The walls were crumbling slightly, and not even the floating eye was guarding the door. Daxter jumped off of Jak's shoulder and walked toward the big door. "Wow, they've really changed the place, eh Jak?" Glancing at the ground, the feeling of something not being right hit Jak again. The dirt on the floor was turned, as if something had been moving it. Daxter was going to walk right on top of it. "Dax, wait!" The warning came too late. The ground crumbled underneath him, and Jak just barely grabbed him before he fell through the floor. "Someone's booby-trapped the place."

They proceeded carefully through the rest of the temple, only setting off two other booby-traps. One of them shot arrows at them that they barely dodged, and another was a huge boulder that almost crushed them. "Sheesh! I know they don't want people to know they're Ottsels, but come on! They don't need to be all 'We hate you, go away!'" He looked around the room they were in. "Okay, okay, we get the message! Enough already with the death traps!" Jak rolled his eyes, and leaned up against a wall to reload his gun, just in case. There was a crunching sound, and suddenly the wall rotated, leaving Daxter alone in the room. "Well, I guess they heard me." Daxter turned. "Uhhh, Jak? W-Where'ja go?" Daxter slowly looked around the room again, feeling very alone.
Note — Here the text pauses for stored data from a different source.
(* ===== verification/Digits.v ===== *)
(** * Positional digits in base [b]

    Python prints integers digit by digit: [f"{x:.7f}"] in [fix-csv.py]
    prints decimal digits, [f"{r:02x}"] in the [map_generator] scripts
    hexadecimal ones.  This file holds the digit lists both printers are
    built on, for any base [b >= 2]: the digits of an integer without
    leading zeros ([int_digit_list], with a fuel that [int_fuel_enough]
    shows sufficient), the last [d] digits zero-padded ([frac_digit_list]),
    and their value read back ([digits_val]); the lemmas are the
    encode/decode round trips. *)

From Stdlib Require Import ZArith List Lia.
Import ListNotations.

Local Open Scope Z_scope.

(** The value of the digits [l] read after [acc]. *)
Definition digits_val (b : Z) (l : list Z) (acc : Z) : Z := fold_left (fun a k => a * b + k) l acc.

(** The digits of [n >= 0] without leading zeros, most significant first;
    [fuel] bounds their number. *)
Fixpoint int_digit_list (b : Z) (fuel : nat) (n : Z) : list Z :=
  match fuel with
  | O => []
  | S f => if n <? b then [n] else int_digit_list b f (n / b) ++ [n mod b]
  end.

(** As many digits as bits: enough in every base [b >= 2], since
    [n < 2 ^ (log2 n + 1) <= b ^ (log2 n + 1)]. *)
Definition int_fuel (n : Z) : nat := S (Z.to_nat (Z.log2 n)).

(** The last [d] digits of [n], zero-padded. *)
Fixpoint frac_digit_list (b : Z) (d : nat) (n : Z) : list Z :=
  match d with
  | O => []
  | S d' => ((n / b ^ Z.of_nat d') mod b) :: frac_digit_list b d' n
  end.

Definition is_digit (b k : Z) : Prop := 0 <= k < b.

Section Base.
Context (b : Z) (Hb : 2 <= b).

Lemma digits_val_app (l l' : list Z) (acc : Z) :
  digits_val b (l ++ l') acc = digits_val b l' (digits_val b l acc).
Proof. unfold digits_val. apply fold_left_app. Qed.

Lemma int_digit_list_spec (fuel : nat) (n : Z) :
  (1 <= fuel)%nat -> 0 <= n < b ^ Z.of_nat fuel ->
  int_digit_list b fuel n <> [] /\ Forall (is_digit b) (int_digit_list b fuel n) /\
  forall acc, digits_val b (int_digit_list b fuel n) acc
              = acc * b ^ Z.of_nat (length (int_digit_list b fuel n)) + n.
Proof.
  revert n; induction fuel as [|f IH]; intros n Hf Hn; [lia|].
  cbn [int_digit_list]. destruct (Z.ltb_spec n b).
  - split; [discriminate|]. split; [repeat constructor; unfold is_digit; lia|].
    intros acc. simpl. lia.
  - rewrite Nat2Z.inj_succ, Z.pow_succ_r in Hn by lia.
    assert (Hf' : (1 <= f)%nat) by (destruct f; [simpl in Hn; lia | lia]).
    destruct (IH (n / b) Hf') as [_ [F V]];
      [split; [apply Z.div_pos | apply Z.div_lt_upper_bound]; lia|].
    split; [destruct (int_digit_list b f (n / b)); discriminate|].
    split; [apply Forall_app; split; [exact F | repeat constructor; unfold is_digit;
      pose proof (Z.mod_pos_bound n b); lia]|].
    intros acc. rewrite digits_val_app, V. simpl.
    rewrite length_app, Nat.add_1_r, Nat2Z.inj_succ, Z.pow_succ_r by lia.
    pose proof (Z.div_mod n b). lia.
Qed.

Lemma int_fuel_enough (n : Z) : 0 <= n -> n < b ^ Z.of_nat (int_fuel n).
Proof.
  intros Hn. unfold int_fuel. rewrite Nat2Z.inj_succ, Z2Nat.id by apply Z.log2_nonneg.
  destruct (Z.eq_dec n 0) as [->|Hn0]; [apply Z.pow_pos_nonneg; [lia | pose proof (Z.log2_nonneg 0); lia]|].
  destruct (Z.log2_spec n) as [_ H2]; [lia|].
  eapply Z.lt_le_trans; [exact H2|]. rewrite <- Z.add_1_r.
  apply Z.pow_le_mono_l. split; [lia | lia].
Qed.

Lemma frac_digit_list_spec (d : nat) (n : Z) :
  0 <= n ->
  Forall (is_digit b) (frac_digit_list b d n) /\ length (frac_digit_list b d n) = d /\
  forall acc, digits_val b (frac_digit_list b d n) acc = acc * b ^ Z.of_nat d + n mod b ^ Z.of_nat d.
Proof.
  intros Hn. induction d as [|d IH];
    [split; [constructor | split; [reflexivity | intros; simpl; rewrite Z.mod_1_r; lia]]|].
  destruct IH as [F [L V]]. cbn [frac_digit_list]. split; [|split].
  - constructor; [unfold is_digit; apply Z.mod_pos_bound; lia | exact F].
  - simpl. rewrite L. reflexivity.
  - intros acc. unfold digits_val in *. cbn [fold_left]. rewrite V.
    rewrite Nat2Z.inj_succ, Z.pow_succ_r by lia.
    rewrite (Z.mul_comm b (b ^ Z.of_nat d)), Z.rem_mul_r; [ring | |];
      [apply Z.pow_nonzero; lia | lia].
Qed.

(** The integer part printed in full: the digits of [n] read back give [n]. *)
Lemma int_digits_roundtrip (n : Z) :
  0 <= n ->
  int_digit_list b (int_fuel n) n <> [] /\ Forall (is_digit b) (int_digit_list b (int_fuel n) n) /\
  digits_val b (int_digit_list b (int_fuel n) n) 0 = n.
Proof.
  intros Hn. destruct (int_digit_list_spec (int_fuel n) n ltac:(unfold int_fuel; lia)
                        (conj Hn (int_fuel_enough n Hn))) as [N [F V]].
  split; [exact N|]. split; [exact F|]. rewrite V. lia.
Qed.

(** One digit below the base, two below its square. *)
Lemma int_digit_list_one (fuel : nat) (n : Z) :
  (1 <= fuel)%nat -> 0 <= n < b -> int_digit_list b fuel n = [n].
Proof.
  intros Hf Hn. destruct fuel as [|f]; [lia|]. cbn [int_digit_list].
  destruct (Z.ltb_spec n b); [reflexivity | lia].
Qed.

Lemma int_digit_list_two (fuel : nat) (n : Z) :
  (2 <= fuel)%nat -> b <= n < b * b -> int_digit_list b fuel n = [n / b; n mod b].
Proof.
  intros Hf Hn. destruct fuel as [|f]; [lia|]. cbn [int_digit_list].
  destruct (Z.ltb_spec n b); [lia|]. rewrite int_digit_list_one; [reflexivity | lia|].
  split; [apply Z.div_pos; lia | apply Z.div_lt_upper_bound; lia].
Qed.

(** Any two fuels that bound the number of digits give the same digits. *)
Lemma int_digit_list_fuel_indep (f g : nat) (n : Z) :
  (1 <= f)%nat -> (1 <= g)%nat -> 0 <= n < b ^ Z.of_nat f -> n < b ^ Z.of_nat g ->
  int_digit_list b f n = int_digit_list b g n.
Proof.
  revert g n; induction f as [|f IH]; intros g n Hf Hg Hn Hn'; [lia|].
  destruct g as [|g]; [lia|]. cbn [int_digit_list].
  destruct (Z.ltb_spec n b); [reflexivity|].
  rewrite Nat2Z.inj_succ, Z.pow_succ_r in Hn, Hn' by lia.
  assert (Hf' : (1 <= f)%nat) by (destruct f; [simpl in Hn; lia | lia]).
  assert (Hg' : (1 <= g)%nat) by (destruct g; [simpl in Hn'; lia | lia]).
  f_equal. apply IH; try assumption;
    [split; [apply Z.div_pos | apply Z.div_lt_upper_bound] | apply Z.div_lt_upper_bound]; lia.
Qed.

Lemma pow_fuel_mono (f g : nat) : (f <= g)%nat -> b ^ Z.of_nat f <= b ^ Z.of_nat g.
Proof. intros H. apply Z.pow_le_mono_r; lia. Qed.

End Base.

(** The digit loop of the integer printer terminates within the
    fuel [int_fuel n]: every fuel at least [int_fuel n] gives the same
    digits, which are digits of base [b] and read back as [n]; the fuel
    only bounds a loop that always stops. *)
Lemma int_digit_list_terminates (b n : Z) (fuel : nat) :
  2 <= b -> 0 <= n -> (int_fuel n <= fuel)%nat ->
  int_digit_list b fuel n = int_digit_list b (int_fuel n) n /\
  Forall (is_digit b) (int_digit_list b fuel n) /\
  digits_val b (int_digit_list b fuel n) 0 = n.
Proof.
  intros Hb Hn Hf. pose proof (int_fuel_enough b Hb n Hn) as He.
  assert (E : int_digit_list b fuel n = int_digit_list b (int_fuel n) n).
  { apply int_digit_list_fuel_indep; [exact Hb | unfold int_fuel in *; lia | unfold int_fuel; lia | | exact He].
    split; [exact Hn|]. eapply Z.lt_le_trans; [exact He | apply pow_fuel_mono; assumption]. }
  destruct (int_digits_roundtrip b Hb n Hn) as [_ [F V]].
  rewrite E. split; [reflexivity|]. split; assumption.
Qed.

Lemma int_digit_list_terminates_witness :
  int_digit_list 10 40 2026 = int_digit_list 10 (int_fuel 2026) 2026 /\
  Forall (is_digit 10) (int_digit_list 10 40 2026) /\
  digits_val 10 (int_digit_list 10 40 2026) 0 = 2026.
Proof. apply int_digit_list_terminates; [lia | lia | vm_compute; lia]. Defined.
It was completely dark on the other side of the wall. Jak couldn't see his own hand in front of his face. He pulled out his Morph-Gun, and used the laser pointer as some sort of light. The dark room continued on for as far as he couldn't see. (That was a joke. Ya know, the thing with the…yeah, I know it's not that funny. L) The realization hit him like a sledgehammer. He was in an arena of some sort. As soon as he figured it out, a blast of yellow flew out of the darkness at him. "Eco!" he thought, dodging it. The yellow glow turned and attacked him again. "This must be some sort of test, like the ones in the Tomb of Mar!" Every time the yellow glow turned toward him, he would roll or dodge out of the way at the last possible second. Suddenly, the Yellow Eco fizzled and went out. He froze, waiting. "They already used yellow, so the next one they'll probably use is…." A red glow lit the room. "Great. Just friggin' perfect!" He dodged it again and again, each time it came closer than the last. He was now backed against a wall. "What's the deal? I never had to prove myself to talk to them before! This isn't the Tomb of Mar, for crying out loud!"

Daxter was not a happy camper. He was alone in a scary temple, his best friend was M.I.A, and he was unarmed. Well, he always could run away if something attacked him, which was about to happen, seeing as he was being backed into a corner by a giant spider. For some reason, he thought it was the same one that tried to eat him in the Tomb of Mar, but it couldn't be, right? It finally had him backed into a wall. He suddenly felt a whooshing sound, and he was thrown backward as the wall rotated again, leaving Daxter in the arena, and Jak to face the giant spider. "What the holy frick is that!?" Daxter screamed, seeing the floating eco.

Meanwhile, Jak was having similar thoughts. He pulled out his Morph-Gun and blasted the spider with a well-aimed Peacemaker shot, but it seemed to have no effect. "Crap!"

DJG: " Oooh! What's gonna happen now?!?!? Questions, questions!"

Muse : "You are a pitiful excuse for a human being."

DJG: "Are you full of nothing but insults???!?!!? Come on!"